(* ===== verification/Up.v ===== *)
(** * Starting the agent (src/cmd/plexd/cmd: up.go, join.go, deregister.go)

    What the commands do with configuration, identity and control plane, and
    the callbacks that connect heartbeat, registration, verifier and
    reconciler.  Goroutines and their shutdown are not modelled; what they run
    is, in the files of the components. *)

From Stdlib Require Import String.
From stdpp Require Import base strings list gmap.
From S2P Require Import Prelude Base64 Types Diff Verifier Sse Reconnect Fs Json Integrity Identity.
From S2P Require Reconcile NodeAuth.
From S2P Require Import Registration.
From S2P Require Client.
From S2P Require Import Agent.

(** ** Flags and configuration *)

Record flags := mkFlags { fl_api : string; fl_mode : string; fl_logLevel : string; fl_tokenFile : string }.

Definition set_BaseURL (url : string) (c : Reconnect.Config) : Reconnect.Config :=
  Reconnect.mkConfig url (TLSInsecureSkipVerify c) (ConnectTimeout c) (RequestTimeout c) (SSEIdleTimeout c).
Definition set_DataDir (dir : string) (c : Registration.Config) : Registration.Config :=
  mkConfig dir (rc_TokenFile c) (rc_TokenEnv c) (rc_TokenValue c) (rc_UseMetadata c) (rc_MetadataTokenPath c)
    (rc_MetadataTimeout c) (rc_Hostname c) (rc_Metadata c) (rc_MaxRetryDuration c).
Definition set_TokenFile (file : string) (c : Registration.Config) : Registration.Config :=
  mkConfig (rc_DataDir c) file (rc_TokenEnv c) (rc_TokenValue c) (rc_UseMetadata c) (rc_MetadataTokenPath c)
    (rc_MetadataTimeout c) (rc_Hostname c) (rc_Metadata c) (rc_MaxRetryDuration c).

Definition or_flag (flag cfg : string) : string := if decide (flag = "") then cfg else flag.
--
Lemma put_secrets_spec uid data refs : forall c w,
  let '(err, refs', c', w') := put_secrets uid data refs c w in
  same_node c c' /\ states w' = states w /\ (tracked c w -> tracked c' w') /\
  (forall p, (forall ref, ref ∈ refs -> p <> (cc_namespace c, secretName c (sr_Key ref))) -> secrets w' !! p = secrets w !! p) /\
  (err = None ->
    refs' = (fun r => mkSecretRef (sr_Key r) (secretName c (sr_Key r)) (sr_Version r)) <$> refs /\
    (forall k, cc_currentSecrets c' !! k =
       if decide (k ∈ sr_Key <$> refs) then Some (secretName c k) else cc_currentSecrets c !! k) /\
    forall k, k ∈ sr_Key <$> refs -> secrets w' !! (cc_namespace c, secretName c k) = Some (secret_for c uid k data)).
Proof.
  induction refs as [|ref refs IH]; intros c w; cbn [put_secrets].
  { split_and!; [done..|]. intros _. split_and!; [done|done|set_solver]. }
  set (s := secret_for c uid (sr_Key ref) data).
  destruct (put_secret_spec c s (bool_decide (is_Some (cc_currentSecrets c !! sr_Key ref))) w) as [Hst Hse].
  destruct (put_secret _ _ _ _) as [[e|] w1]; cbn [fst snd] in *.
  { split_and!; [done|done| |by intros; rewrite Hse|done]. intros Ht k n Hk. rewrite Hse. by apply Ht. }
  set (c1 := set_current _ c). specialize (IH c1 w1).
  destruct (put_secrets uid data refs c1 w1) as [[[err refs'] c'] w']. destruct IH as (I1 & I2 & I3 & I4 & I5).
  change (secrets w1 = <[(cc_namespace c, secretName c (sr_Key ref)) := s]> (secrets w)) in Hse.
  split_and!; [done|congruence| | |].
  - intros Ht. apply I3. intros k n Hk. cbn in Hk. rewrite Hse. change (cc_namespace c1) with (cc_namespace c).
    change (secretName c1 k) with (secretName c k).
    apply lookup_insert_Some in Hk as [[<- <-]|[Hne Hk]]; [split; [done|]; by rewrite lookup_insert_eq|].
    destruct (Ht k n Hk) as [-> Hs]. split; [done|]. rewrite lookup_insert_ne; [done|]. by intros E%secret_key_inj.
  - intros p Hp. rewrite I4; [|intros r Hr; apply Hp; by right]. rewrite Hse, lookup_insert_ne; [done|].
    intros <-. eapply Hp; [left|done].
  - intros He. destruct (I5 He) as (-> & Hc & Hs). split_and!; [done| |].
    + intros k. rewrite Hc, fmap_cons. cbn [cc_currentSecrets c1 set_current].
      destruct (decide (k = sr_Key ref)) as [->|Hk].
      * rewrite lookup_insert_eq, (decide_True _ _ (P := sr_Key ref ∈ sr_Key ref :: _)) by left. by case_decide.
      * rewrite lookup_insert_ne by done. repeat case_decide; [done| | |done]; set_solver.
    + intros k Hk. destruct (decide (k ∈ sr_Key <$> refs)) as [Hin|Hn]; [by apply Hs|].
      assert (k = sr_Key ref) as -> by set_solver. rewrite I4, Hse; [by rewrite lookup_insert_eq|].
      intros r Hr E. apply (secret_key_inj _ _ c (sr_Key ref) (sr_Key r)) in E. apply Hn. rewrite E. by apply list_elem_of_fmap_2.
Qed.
--
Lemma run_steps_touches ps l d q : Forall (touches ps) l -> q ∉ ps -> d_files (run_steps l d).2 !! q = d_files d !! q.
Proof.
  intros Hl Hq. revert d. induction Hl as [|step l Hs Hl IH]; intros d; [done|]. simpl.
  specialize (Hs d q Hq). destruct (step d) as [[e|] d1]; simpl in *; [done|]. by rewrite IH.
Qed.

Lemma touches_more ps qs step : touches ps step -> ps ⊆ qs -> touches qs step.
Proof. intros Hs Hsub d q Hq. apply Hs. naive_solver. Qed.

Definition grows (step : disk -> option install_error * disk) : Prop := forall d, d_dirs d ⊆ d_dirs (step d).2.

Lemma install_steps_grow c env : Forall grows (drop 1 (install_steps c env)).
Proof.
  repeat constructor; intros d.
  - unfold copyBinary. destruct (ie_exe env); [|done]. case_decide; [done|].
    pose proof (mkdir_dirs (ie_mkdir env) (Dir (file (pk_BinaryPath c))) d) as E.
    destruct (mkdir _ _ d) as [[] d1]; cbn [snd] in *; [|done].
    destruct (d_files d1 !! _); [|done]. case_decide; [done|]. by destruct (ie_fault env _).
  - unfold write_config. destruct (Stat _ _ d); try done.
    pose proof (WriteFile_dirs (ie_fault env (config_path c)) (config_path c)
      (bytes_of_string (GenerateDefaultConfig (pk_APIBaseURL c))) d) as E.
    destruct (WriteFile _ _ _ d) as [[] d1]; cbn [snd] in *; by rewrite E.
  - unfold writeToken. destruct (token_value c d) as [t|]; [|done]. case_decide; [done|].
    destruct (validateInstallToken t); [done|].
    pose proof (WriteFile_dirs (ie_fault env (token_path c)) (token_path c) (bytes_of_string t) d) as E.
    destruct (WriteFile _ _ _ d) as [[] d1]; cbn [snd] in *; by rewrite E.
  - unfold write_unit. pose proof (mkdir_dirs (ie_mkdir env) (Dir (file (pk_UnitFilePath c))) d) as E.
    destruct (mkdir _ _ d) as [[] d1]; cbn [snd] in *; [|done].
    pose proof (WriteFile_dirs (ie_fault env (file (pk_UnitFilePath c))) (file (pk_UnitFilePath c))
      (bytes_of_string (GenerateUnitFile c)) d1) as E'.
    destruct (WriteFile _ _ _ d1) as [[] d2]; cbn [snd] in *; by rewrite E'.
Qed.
--
Transcribe the records above exactly, beginning at the line that contains "(* ===== verification/Up.v ===== *)" and ending with the line that contains "is, in the files of the components. *)", both included, and nothing else.

(* ===== verification/Up.v ===== *)
(** * Starting the agent (src/cmd/plexd/cmd: up.go, join.go, deregister.go)

    What the commands do with configuration, identity and control plane, and
    the callbacks that connect heartbeat, registration, verifier and
    reconciler.  Goroutines and their shutdown are not modelled; what they run
    is, in the files of the components. *)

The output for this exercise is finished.